The Cost of Complexity

The Hyperion results highlighted several revealing insights about TCO as it applies to the field of HPC.

One major cost is people. 43 percent of installations requiring one to three people to maintain it, while eight percent needed four to five. Five or more specialists were required at 10 percent of HPC storage installations. So, although just over a quarter of installations spent $100,000 or less in staffing, almost a third saw costs of $100,000 to $300,000, and almost 14 percent cost over $500,000. Simply recruiting and training storage experts was the most challenging operational aspect of HPC storage for 38 percent of organizations.

Installation is also a major challenge. Just six percent of organizations had their new HPC storage rigs up and running within a day, with 38 percent needing two to three days. Over a quarter needed four to five days, with a similar number still unboxing after a week. Storage systems being down is a major headache even when they are – theoretically – up and running. Almost half of respondents said they had to tune and retune systems monthly, with 4 percent retuning weekly and two percent daily. Storage failures are similarly ubiquitous, with one third of organizations experiencing monthly failures and eight percent experiencing weekly outages.

While 59 percent said recovery usually took a day or less, 24 percent took two to three days, while 14 percent took up to a week and three percent took more than a week. This is expensive, particularly for commercial customers adopting HPC storage, with 41 percent of organizations costing a day’s outage at up to $99,000. Fourteen percent put the cost at $100,000 to $500,000, with six percent hitting $500,000 to $1M. A shocking one million dollars was the cost of failure per day for four percent.

With HPC storage installations expected to facilitate a wider variety of jobs, involving different file types, and with organizations developing a lower tolerance for failure, buyers will inevitably pay more attention to TCO.

Performance Comparisons

Measuring the performance of HPC storage is an inexact science. There are a range of well-established parallel file systems, on a variety of hardware platforms. Each installation is built for the specific needs of the client and its chosen applications. Panasas engineers have fixed on bandwidth-per-drive as the best way to get a comparable MB/s-per-dollar metric across different systems.

The company used as its baseline a four ASU Panasas ActiveStor Ultra with PanFS and 96 HDDs, giving a read throughput of 12,465 MB/s, or 13.0 GB/s/100 HDDs. Drilling into published performance figures on IBM’s Elastic Storage Server, running GPFS, shows an HDD-based Model GL4S is rated at 24 GB/s and has 334 disk drives. This delivers a throughput of 7.2GB/s/100 HDDs.

For a comparison with Lustre, Panasas looked at published data on a system installed at a large academic site. This system delivered 7.6 GB/s/100 HDD. To gain an insight into the performance of BeeGFS, Panasas looked at figures on the BeeGFS website, and focused on a ThinkParQ authored performance white paper which pointed to a performance of 7.8 GB/s/100 HDD.

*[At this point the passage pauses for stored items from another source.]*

(** * NVIDIA Tegra platform support: interrupt routing and the legacy
      interrupt controller (xen/arch/arm/platforms/tegra.c)

    The C file is embedded as Rocq functions over an explicit machine state.
    Unsigned 32-bit values are integers with the wrap-around written out,
    pointers are integer addresses with 0 for NULL, and the code that talks
    to hardware or to the rest of the hypervisor runs in a small state
    monad whose computations either finish or halt the hypervisor. *)

From Stdlib Require Import ZArith String Bool Lia.
From stdpp Require Import base list.

Local Open Scope Z_scope.

(** ** Constants of the headers

    asm/gic.h and asm/platforms/tegra.h are not part of the sources at hand,
    so the constants tegra.c takes from them are parameters of the whole
    development. *)

Class headers := {
  NR_LOCAL_IRQS : Z;
  TEGRA_ICTLR_BASE : Z;
  TEGRA_ICTLR_SIZE : Z;
  TEGRA_ICTLR_COUNT : Z;
  TEGRA_IRQS_PER_ICTLR : Z;
  TEGRA_ICTLR_CPU_IER_SET : Z;
  TEGRA_ICTLR_CPU_IER_CLR : Z;
  TEGRA_ICTLR_CPU_IEP_CLASS : Z;
  TEGRA_RESET_BASE : Z;
  TEGRA_RESET_SIZE : Z;
  TEGRA_RESET_MASK : Z
}.

(** What a usable set of constants satisfies: the threshold is an unsigned
    number, an instance has between 1 and 32 lines (one bit each of a 32-bit
    register), the register block of all instances fits an unsigned
    multiplication, and the three registers the code writes are distinct
    words inside one instance. *)
Record headers_ok `{headers} : Prop := {
  nr_local_range : 0 <= NR_LOCAL_IRQS < 2 ^ 32;
  irqs_per_ictlr_range : 0 < TEGRA_IRQS_PER_ICTLR <= 32;
  ictlr_count_pos : 0 < TEGRA_ICTLR_COUNT;
  ictlr_size_pos : 0 < TEGRA_ICTLR_SIZE;
  ictlr_block_range : TEGRA_ICTLR_SIZE * TEGRA_ICTLR_COUNT <= 2 ^ 32;
  ier_set_range : 0 <= TEGRA_ICTLR_CPU_IER_SET < TEGRA_ICTLR_SIZE;
  ier_clr_range : 0 <= TEGRA_ICTLR_CPU_IER_CLR < TEGRA_ICTLR_SIZE;
  iep_class_range : 0 <= TEGRA_ICTLR_CPU_IEP_CLASS < TEGRA_ICTLR_SIZE;
  ier_set_clr : TEGRA_ICTLR_CPU_IER_SET <> TEGRA_ICTLR_CPU_IER_CLR;
  ier_set_class : TEGRA_ICTLR_CPU_IER_SET <> TEGRA_ICTLR_CPU_IEP_CLASS;
  ier_clr_class : TEGRA_ICTLR_CPU_IER_CLR <> TEGRA_ICTLR_CPU_IEP_CLASS
}.

(** ** Data *)

(** [struct irq_desc]: the code reads its [irq] field only. *)
Record irq_desc := { irq : Z }.

(** [struct domain *]: a domain is known by its identity. *)
Record domain := { domain_id : Z }.

(** [struct dt_device_node *]: the identity of the node (its address) and
    the compatibility string it carries. *)
Record dt_device_node := { node_ptr : Z; compatible : string }.

(** [struct dt_raw_irq]: the code reads its [controller] field only. *)
Record dt_raw_irq := { controller : dt_device_node }.

(** One instance of the legacy interrupt controller, as the hardware holds
    it: the enable bits of its lines and their interrupt class bits. *)
Record ictlr_regs := { cpu_ier : Z; cpu_iep_class : Z }.

(** Why the hypervisor stopped: a failed ASSERT, or a panic. *)
Inductive fatal :=
| assert_failed (predicate : string)
| panicked (message : string).

Inductive outcome (A : Type) :=
| Done (a : A)
| Halt (why : fatal).
Arguments Done {A} a.
Arguments Halt {A} why.

(** What the code does that is visible outside of it, in program order. *)
Inductive event :=
| EvIoremap (pa size va : Z)
| EvIounmap (va : Z)
| EvReadl (addr val : Z)
| EvWritel (val addr : Z)
| EvPrintk (format : string) (args : list Z)
| EvGicRouteToXen (desc : irq_desc) (priority : Z)
| EvGicRouteToGuest (d : domain) (virq : Z) (desc : irq_desc) (priority rc : Z).

(** ** Unsigned arithmetic *)

(** Conversion to [unsigned int] / [uint32_t]. *)
Definition u32 (x : Z) : Z := x mod 2 ^ 32.

(** Conversion of an [int] to [unsigned int]: a negative value wraps around
    by 2^32, any other value is kept. On the values of an [int], and on
    those of an [unsigned int], this is the value modulo 2^32. *)
Definition int_to_unsigned (x : Z) : Z := if x <? 0 then x + 2 ^ 32 else x.

(** [BIT(nr)] is [1UL << nr]. *)
Definition BIT (nr : Z) : Z := Z.shiftl 1 nr.

(** ** The collaborators of tegra.c

    The generic interrupt controller driver (PIC), the virtual-memory
    mapper, the memory behind addresses this file does not model and the
    hardware domain are outside of tegra.c: they are parameters too. The PIC
    keeps a state of its own and answers a guest binding with a return
    code. *)
Class collaborators := {
  gic_state : Type;
  gic_bind_guest : domain -> Z -> irq_desc -> Z -> gic_state -> Z * gic_state;
  gic_bind_xen : irq_desc -> Z -> gic_state -> gic_state;
  vmap_result : Z -> Z -> Z;
  mmio_value : Z -> Z;
  hardware_domain : domain;
  dt_interrupt_controller : dt_device_node
}.

Section Tegra.

Context `{HDR : headers} `{COL : collaborators}.

(** ** Machine state *)

(** [tegra_ictlr_base] is the file's static variable (0 until the block is
    mapped); [ictlr] is the hardware, one entry per instance; [gic] is the
    state of the PIC; [trace] is the history of visible actions. *)
Record machine := {
  tegra_ictlr_base : Z;
  ictlr : list ictlr_regs;
  gic : gic_state;
  trace : list event
}.

Definition M (A : Type) : Type := machine -> outcome A * machine.

Definition ret {A} (a : A) : M A := fun s => (Done a, s).

Definition bind {A B} (c : M A) (k : A -> M B) : M B :=
  fun s =>
    match c s with
    | (Done a, s') => k a s'
    | (Halt why, s') => (Halt why, s')
    end.

Definition halt {A} (why : fatal) : M A := fun s => (Halt why, s).

Definition emit (e : event) : M unit :=
  fun s => (Done tt,
            {| tegra_ictlr_base := tegra_ictlr_base s; ictlr := ictlr s;
               gic := gic s; trace := trace s ++ [e] |}).

Notation "x <- c ;; k" := (bind c (fun x => k))
  (at level 100, c at next level, right associativity).
Notation "c ;;; k" := (bind c (fun _ => k))
  (at level 100, right associativity).

(** The static variable [tegra_ictlr_base]. *)
Definition load_tegra_ictlr_base : M Z :=
  fun s => (Done (tegra_ictlr_base s), s).

Definition store_tegra_ictlr_base (p : Z) : M unit :=
  fun s => (Done tt,
            {| tegra_ictlr_base := p; ictlr := ictlr s;
               gic := gic s; trace := trace s |}).

(** ** The legacy interrupt controller as a device *)

(** Modelled from the spec: the hardware behind the register block is no
    code of tegra.c. An instance has a write-only "set" register (a 1 bit
    enables exactly that line, the others are not disturbed), a write-only
    "clear" register (a 1 bit disables exactly that line) and an interrupt
    class register that holds what is written to it. A write to any other
    offset of the instance changes nothing that is modelled. *)
Definition ictlr_write_reg (reg val : Z) (r : ictlr_regs) : ictlr_regs :=
  if reg =? TEGRA_ICTLR_CPU_IER_SET then
    {| cpu_ier := Z.lor (cpu_ier r) val; cpu_iep_class := cpu_iep_class r |}
  else if reg =? TEGRA_ICTLR_CPU_IER_CLR then
    {| cpu_ier := Z.ldiff (cpu_ier r) val; cpu_iep_class := cpu_iep_class r |}
  else if reg =? TEGRA_ICTLR_CPU_IEP_CLASS then
    {| cpu_ier := cpu_ier r; cpu_iep_class := val |}
  else r.

(** Modelled from the spec: the register window is one block of
    [TEGRA_ICTLR_SIZE] bytes per instance, [TEGRA_ICTLR_COUNT] instances in
    a row, answering at the address the block was mapped to (the value of
    [tegra_ictlr_base], "permanent mapping to the Tegra legacy interrupt
    controller"). A write outside of the window does not reach the
    controller. *)
Definition ictlr_mmio_write (base addr val : Z) (hw : list ictlr_regs)
  : list ictlr_regs :=
  let off := addr - base in
  if negb (base =? 0) && (0 <=? off) && (off <? TEGRA_ICTLR_SIZE * TEGRA_ICTLR_COUNT)
  then alter (ictlr_write_reg (off mod TEGRA_ICTLR_SIZE) val)
             (Z.to_nat (off / TEGRA_ICTLR_SIZE)) hw
  else hw.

All these results were based on non-caching systems. Panasas did a similar comparison with a Lustre-based DDN EXAScaler SFA18K which delivered an impressive 15.0 GB/s/100 HDD, according to publicly available figures. It was not clear if this system utilized caching, but assuming it does, the ActiveStor Ultra’s write-through read back cached results are 25.4 GB/s/100 HDD. Panasas believes these comparisons constitute a simple way to assess the relative performance of parallel file system based high-performance storage systems using easily found public information.

But they give the company enough confidence to state that Panasas ActiveStor Ultra with PanFS delivers serious competition to rival platforms and should be shortlisted when planning new or replacing existing high-performance storage deployments.

These are important considerations as HPC storage installations increasingly tackle a broader range of problems, including AI and analytics. The shortcomings of traditional approaches are becoming increasingly clear and the hidden costs of HPC storage such as staffing and outages are harder to disguise or ignore.